The book is solidly based upon Soviet-era primary sources, including the operational records and combat logs of the three air regiments under examination. The author also was able to interview a number of surviving veterans, including the former commander of the 586th Fighter Aviation Regiment. These candid and often poignant reminiscences add greatly to the effectiveness of the presentation. Although a few previously published English-language books on Soviet airwomen also relied on interviews, none attempted to integrate critical analysis, primary documentation, and oral testimony. Pennington’s work represents a significant advance beyond anything previously published on the subject in English.

In the author’s own words, this book lies “at the intersection of Russian history, military history and women’s history” (p. 214). In truth, this remarkable work transcends all three genres, having important things to say about Soviet society in the 1930s and 1940s and about the role of women in that society. It also greatly enhances our understanding of combat conditions and the general nature of aerial warfare on the Eastern Front—a topic still in need of much attention. Although it is not a work of advocacy that seeks to influence current and future policy, it is full of implications nonetheless. Nor is it primarily intended as a tribute to the courage and sacrifice of airwomen, although it fulfills this function admirably. It is hard not to feel respect for the pilots of the 46th in their obsolete Po-2 biplanes, averaging five to 10 hazardous combat sorties per night while facing official skepticism and neglect.
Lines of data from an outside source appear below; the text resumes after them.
(* ===== verification/WebgetFailures.v ===== *)
(** * The webget program on a kernel that fails (apps/webget.cc)

    [Webget] follows a request that goes through.  Here the kernel and the resolver may answer
    anything at every call, except that a descriptor does not deliver data for ever: the
    program still ends, with a message for the failure, and gives its socket back, unless a
    broken connection kills it while it sends its request. *)

From S2P Require Import Prelude Errors Buffer FileDescriptor Address Socket Webget.

Module WebgetFailures.

Import FileDescriptor Webget.

(** read(2) stores at most what was asked for, and at most [bound] bytes arrive. *)
Record FiniteReads {K} `{Kernel K} (left : K -> nat) (bound : nat) : Prop := {
  fr_bound : forall k, (left k <= bound)%nat;
  fr_read : forall fd n k data k', 0 <= n -> sys_read fd n k = (inr data, k') ->
    zlen data <= n /\ (data <> [] -> (left k' < left k)%nat)
}.

Lemma lifted_reads {K} `{Kernel K} left bound :
  FiniteReads (K := K) left bound -> FiniteReads (K := sys K) (fun q => left (base q)) bound.
Proof.
  intros [Hb Hr]. split; [done|]. intros fd n q data q' Hn. simpl. unfold pass.
  destruct (sys_read fd n (base q)) as [x k'] eqn:E. intros [= -> <-]. by eapply Hr.
Qed.
(* ===== verification/Random.v ===== *)
(** * The seeded random generator (get_random_generator of libsponge/util/util.cc)

    [get_random_generator] fills the whole state of the standard library's [std::mt19937] from
    [std::random_device] through [std::seed_seq].  The two library classes are translated from
    the C++ standard; the random device is a parameter. *)

From S2P Require Import Prelude.

(** [std::random_device::operator()]: a 32-bit number. *)
Class RandomDevice (K : Type) := { draw : K -> Z * K }.

(** The words of a table, indexed modulo its length. *)
Definition word_at (l : list Z) (i : Z) : Z := default 0 (l !! Z.to_nat (i mod zlen l)).
Definition set_word (l : list Z) (i v : Z) : list Z := <[Z.to_nat (i mod zlen l) := v]> l.

Module seed_seq.

Definition T (x : Z) : Z := Z.lxor x (Z.shiftr x 27).

(** The parameters [t], [p], [q] for a table of [n] words. *)
Definition lag (n : Z) : Z :=
  if decide (n >= 623) then 11 else if decide (n >= 68) then 7 else if decide (n >= 39) then 5
  else if decide (n >= 7) then 3 else (n - 1) / 2.

(** One round of the first and of the second pass over the table [b], for the seeds [v]. *)
Definition mix (v : list Z) (b : list Z) (k : Z) : list Z :=
  let n := zlen b in let s := zlen v in
  let p := (n - lag n) / 2 in let q := p + lag n in
  let r1 := to_u32 (1664525 * T (Z.lxor (Z.lxor (word_at b k) (word_at b (k + p))) (word_at b (k - 1)))) in
  let r2 := to_u32 (r1 + (if decide (k = 0) then s else if decide (k <= s) then k mod n + default 0 (v !! Z.to_nat (k - 1))
                          else k mod n)) in
  let b := set_word b (k + p) (to_u32 (word_at b (k + p) + r1)) in
  let b := set_word b (k + q) (to_u32 (word_at b (k + q) + r2)) in
  set_word b k r2.

Definition temper (b : list Z) (k : Z) : list Z :=
  let n := zlen b in
  let p := (n - lag n) / 2 in let q := p + lag n in
  let r3 := to_u32 (1566083941 * T (to_u32 (word_at b k + word_at b (k + p) + word_at b (k - 1)))) in
  let r4 := to_u32 (r3 - k mod n) in
  let b := set_word b (k + p) (Z.lxor (word_at b (k + p)) r3) in
  let b := set_word b (k + q) (Z.lxor (word_at b (k + q)) r4) in
  set_word b k r4.

(** [seed_seq::generate] into a table of [n] words. *)
Definition generate (v : list Z) (n : nat) : list Z :=
  let m := Z.max (zlen v + 1) (Z.of_nat n) in
  let b := foldl (mix v) (replicate n 2341178251) (seqZ 0 m) in
  foldl temper b (seqZ m (Z.of_nat n)).

End seed_seq.

Module mt19937.

Definition state_size : nat := 624.

(** The engine: its words and the position of the next one. *)
Record engine : Set := mk { words : list Z; pos : nat }.

(** [explicit mt19937(seed_seq &)]: a state whose significant bits are all zero is replaced. *)
Definition construct (v : list Z) : engine :=
  let x := seed_seq.generate v state_size in
  let zero := bool_decide (Z.shiftr (word_at x 0) 31 = 0 /\ Forall (fun w => w = 0) (tail x)) in
  mk (if zero then <[0%nat := 2 ^ 31]> x else x) state_size.

(** The recurrence for the word at [k], and a whole new table. *)
Definition twist (x : list Z) (k : Z) : list Z :=
  let y := Z.lor (Z.land (word_at x k) (2 ^ 31)) (Z.land (word_at x (k + 1)) (2 ^ 31 - 1)) in
  let mag := if decide (Z.land y 1 = 1) then 2567483615 else 0 in
  set_word x k (Z.lxor (Z.lxor (word_at x (k + 397)) (Z.shiftr y 1)) mag).
Definition refill (x : list Z) : list Z := foldl twist x (seqZ 0 (Z.of_nat state_size)).

(** [result_type operator()()] *)
Definition next (g : engine) : Z * engine :=
  let '(x, i) := if decide (state_size <= pos g)%nat then (refill (words g), 0%nat) else (words g, pos g) in
  let z := default 0 (x !! i) in
  let z := Z.lxor z (Z.shiftr z 11) in
  let z := Z.lxor z (Z.land (to_u32 (Z.shiftl z 7)) 2636928640) in
  let z := Z.lxor z (Z.land (to_u32 (Z.shiftl z 15)) 4022730752) in
  (Z.lxor z (Z.shiftr z 18), mk x (S i)).

End mt19937.

Section Generator.
Context {K : Type} `{RandomDevice K}.

(** [generate(seed_data.begin(), seed_data.end(), ...)]: one call of the device per word. *)
Fixpoint draws (n : nat) (k : K) : list Z * K :=
  match n with O => ([], k) | S n' => let '(x, k) := draw k in let '(l, k) := draws n' k in (x :: l, k) end.

(** [mt19937 get_random_generator()] *)
Definition get_random_generator (k : K) : mt19937.engine * K :=
  let '(seed_data, k) := draws mt19937.state_size k in (mt19937.construct seed_data, k).

End Generator.

(** ** Words stay within 32 bits *)

Lemma u32_lxor a b : is_u32 a -> is_u32 b -> is_u32 (Z.lxor a b).
Proof.
  intros Ha Hb. assert (E : Z.land (Z.lxor a b) (Z.ones 32) = Z.lxor a b).
  { rewrite <- (Z.mod_small a (2 ^ 32)), <- (Z.mod_small b (2 ^ 32)) by done. rewrite <- !Z.land_ones by lia.
    apply Z.bits_inj'. intros n Hn. rewrite !Z.land_spec, !Z.lxor_spec, !Z.land_spec.
    by destruct (Z.testbit a n), (Z.testbit b n), (Z.testbit (Z.ones 32) n). }
  rewrite <- E, Z.land_ones by lia. apply Z.mod_pos_bound. lia.
Qed.

Lemma u32_land a b : 0 <= a -> is_u32 b -> is_u32 (Z.land a b).
Proof.
  intros Ha Hb. rewrite <- (Z.mod_small b (2 ^ 32)) by done. rewrite <- Z.land_ones by lia.
  rewrite Z.land_assoc, Z.land_ones by lia. apply Z.mod_pos_bound. lia.
Qed.

Lemma u32_lor a b : is_u32 a -> is_u32 b -> is_u32 (Z.lor a b).
Proof.
  intros Ha Hb. rewrite <- (Z.mod_small a (2 ^ 32)), <- (Z.mod_small b (2 ^ 32)) by done.
  rewrite <- !Z.land_ones, <- Z.land_lor_distr_l, Z.land_ones by lia. apply Z.mod_pos_bound. lia.
Qed.

Lemma u32_shiftr a n : 0 <= n -> is_u32 a -> is_u32 (Z.shiftr a n).
Proof.
  intros Hn [H0 H1]. rewrite Z.shiftr_div_pow2 by done. assert (0 < 2 ^ n) by (apply Z.pow_pos_nonneg; lia).
  split; [apply Z.div_pos; lia|]. apply Z.div_lt_upper_bound; nia.
Qed.

Lemma u32_word l i : Forall is_u32 l -> is_u32 (word_at l i).
Proof.
  intros Hl. unfold word_at. destruct (l !! _) as [x|] eqn:E; [|by split]. by eapply Forall_lookup_1.
Qed.

Lemma u32_set l i v : Forall is_u32 l -> is_u32 v -> Forall is_u32 (set_word l i v).
Proof. intros. by apply Forall_insert. Qed.

Lemma length_set_word l i v : length (set_word l i v) = length l.
Proof. apply length_insert. Qed.

(** A table of words. *)
Definition table (n : nat) (l : list Z) : Prop := length l = n /\ Forall is_u32 l.

Lemma foldl_table {A} n (f : list Z -> A -> list Z) (l : list A) b :
  (forall b a, table n b -> table n (f b a)) -> table n b -> table n (foldl f b l).
Proof. intros Hf. revert b. induction l as [|a l IH]; intros b Hb; [done|]. apply IH. by apply Hf. Qed.

Lemma temper_table n b k : table n b -> table n (seed_seq.temper b k).
Proof.
  intros [Hl Hb]. unfold seed_seq.temper. split; [by rewrite !length_set_word|]. cbv zeta.
  apply u32_set; [|apply is_u32_to_u32].
  assert (Hs : forall b' i z, Forall is_u32 b' -> Forall is_u32 (set_word b' i (Z.lxor (word_at b' i) (to_u32 z)))).
  { intros b' i z Hb'. apply u32_set; [done|]. apply u32_lxor; [by apply u32_word|apply is_u32_to_u32]. }
  apply Hs. by apply Hs.
Qed.

Lemma mix_table v n b k : table n b -> table n (seed_seq.mix v b k).
Proof.
  intros [Hl Hb]. unfold seed_seq.mix. split; [by rewrite !length_set_word|]. cbv zeta.
  repeat (apply u32_set; [|apply is_u32_to_u32]). done.
Qed.

Lemma generate_table v n : table n (seed_seq.generate v n).
Proof.
  unfold seed_seq.generate. apply foldl_table; [intros; by apply temper_table|].
  apply foldl_table; [intros; by apply mix_table|]. split; [apply length_replicate|]. apply Forall_replicate. by split.
Qed.

Lemma refill_table x : table mt19937.state_size x -> table mt19937.state_size (mt19937.refill x).
Proof.
  apply foldl_table. intros b k [Hl Hb]. unfold mt19937.twist. split; [by rewrite length_set_word|].
  assert (forall c : bool, is_u32 (if c then 2567483615 else 0)) by (by intros []).
  assert (Hy : is_u32 (Z.lor (Z.land (word_at b k) (2 ^ 31)) (Z.land (word_at b (k + 1)) (2 ^ 31 - 1)))).
  { apply u32_lor; apply u32_land; try (by split); apply (u32_word b _ Hb). }
  apply u32_set; [done|]. apply u32_lxor; [|by case_decide]. apply u32_lxor; [by apply u32_word|]. by apply u32_shiftr.
Qed.

(** The invariant of an engine. *)
Definition engine_ok (g : mt19937.engine) : Prop :=
  table mt19937.state_size (mt19937.words g) /\ (mt19937.pos g <= mt19937.state_size)%nat.

Lemma engine_next_ok g : engine_ok g -> is_u32 (mt19937.next g).1 /\ engine_ok (mt19937.next g).2.
Proof.
  intros [Ht Hp]. unfold mt19937.next.
  assert (Hx : exists x i, (if decide (mt19937.state_size <= mt19937.pos g)%nat then (mt19937.refill (mt19937.words g), 0%nat)
    else (mt19937.words g, mt19937.pos g)) = (x, i) /\ table mt19937.state_size x /\ (i < mt19937.state_size)%nat).
  { case_decide; do 2 eexists; (split; [done|]); split; [by apply refill_table|unfold mt19937.state_size; lia|done|lia]. }
  destruct Hx as (x & i & -> & [Hlen Hx] & Hi). cbv zeta. cbn [fst snd]. split; [|split; [done|simpl; lia]].
  assert (Hstep : forall z m, is_u32 z -> is_u32 m -> forall n, is_u32 (Z.lxor z (Z.land (to_u32 (Z.shiftl z n)) m))).
  { intros z m Hz Hm n. apply u32_lxor; [done|]. apply u32_land; [apply is_u32_to_u32|done]. }
  assert (Hz : is_u32 (default 0 (x !! i))).
  { destruct (x !! i) as [z|] eqn:E; [|by split]. by eapply Forall_lookup_1. }
  set (z := default 0 _) in *. clearbody z. pose proof (u32_shiftr z 11 ltac:(lia) Hz) as H11.
  pose proof (u32_lxor _ _ Hz H11) as H1. set (z1 := Z.lxor _ _) in *. clearbody z1.
  pose proof (Hstep z1 2636928640 H1 ltac:(by split) 7) as H2. set (z2 := Z.lxor _ (Z.land _ 2636928640)) in *. clearbody z2.
  pose proof (Hstep z2 4022730752 H2 ltac:(by split) 15) as H3. set (z3 := Z.lxor _ (Z.land _ 4022730752)) in *. clearbody z3.
  apply u32_lxor; [done|]. by apply u32_shiftr.
Qed.

Lemma draws_length {K} `{RandomDevice K} n k : length (draws n k).1 = n.
Proof.
  revert k. induction n as [|n IH]; intros k; simpl; [done|]. destruct (draw k) as [x k']. specialize (IH k').
  destruct (draws n k') as [l k2]. simpl in *. by f_equal.
Qed.

(** The generator starts with 624 words of 32 bits that are not all insignificant, and all its
    numbers have 32 bits. *)
Lemma generator_ok {K} `{RandomDevice K} k :
  let g := (get_random_generator k).1 in
  engine_ok g /\ ~ (Z.shiftr (word_at (mt19937.words g) 0) 31 = 0 /\ Forall (fun w => w = 0) (tail (mt19937.words g))).
Proof.
  unfold get_random_generator. destruct (draws mt19937.state_size k) as [v k']. cbn [fst].
  unfold mt19937.construct. pose proof (generate_table v mt19937.state_size) as [Hlen Hx].
  set (x := seed_seq.generate v mt19937.state_size) in *. clearbody x. destruct x as [|a x]; [done|].
  case_bool_decide as Hz; unfold engine_ok, table; cbn [mt19937.words mt19937.pos].
  - inversion Hx as [|? ? _ Hx']. split; [split_and!; [done|by constructor|done]|].
    intros [Hs _]. unfold word_at in Hs. by rewrite Zmod_0_l in Hs.
  - by split_and!.
Qed.

(** A device that counts in steps of the golden ratio. *)
#[local] Instance counting : RandomDevice Z := {| draw k := (to_u32 (k * 2654435761), k + 1) |}.

(** The numbers that libstdc++ draws from the same seeds. *)
Example first_numbers :
  let '(g, k) := get_random_generator 0 in
  let '(a, g) := mt19937.next g in let '(b, g) := mt19937.next g in (a, b, k) = (719116409, 2918616152, 624).
Proof. by vm_compute. Qed.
This book illuminates an almost completely misunderstood chapter in the history of World War II air operations. It underscores the fact that, Soviet propaganda aside, the Great Patriotic War against the Third Reich demanded tremendous sacrifices from every segment of Soviet society. Air Force leaders and students of history alike will find Wings, Women, and War valuable reading. Whatever one’s beliefs regarding the role of women in aerial combat, this book offers food for thought.

Dr. Richard R. Muller
Maxwell AFB, Alabama


Disclaimer

The conclusions and opinions expressed in this document are those of the author cultivated in the freedom of expression, academic environment of Air University. They do not reflect the official position of the U.S. Government, Department of Defense, the United States Air Force or the Air University.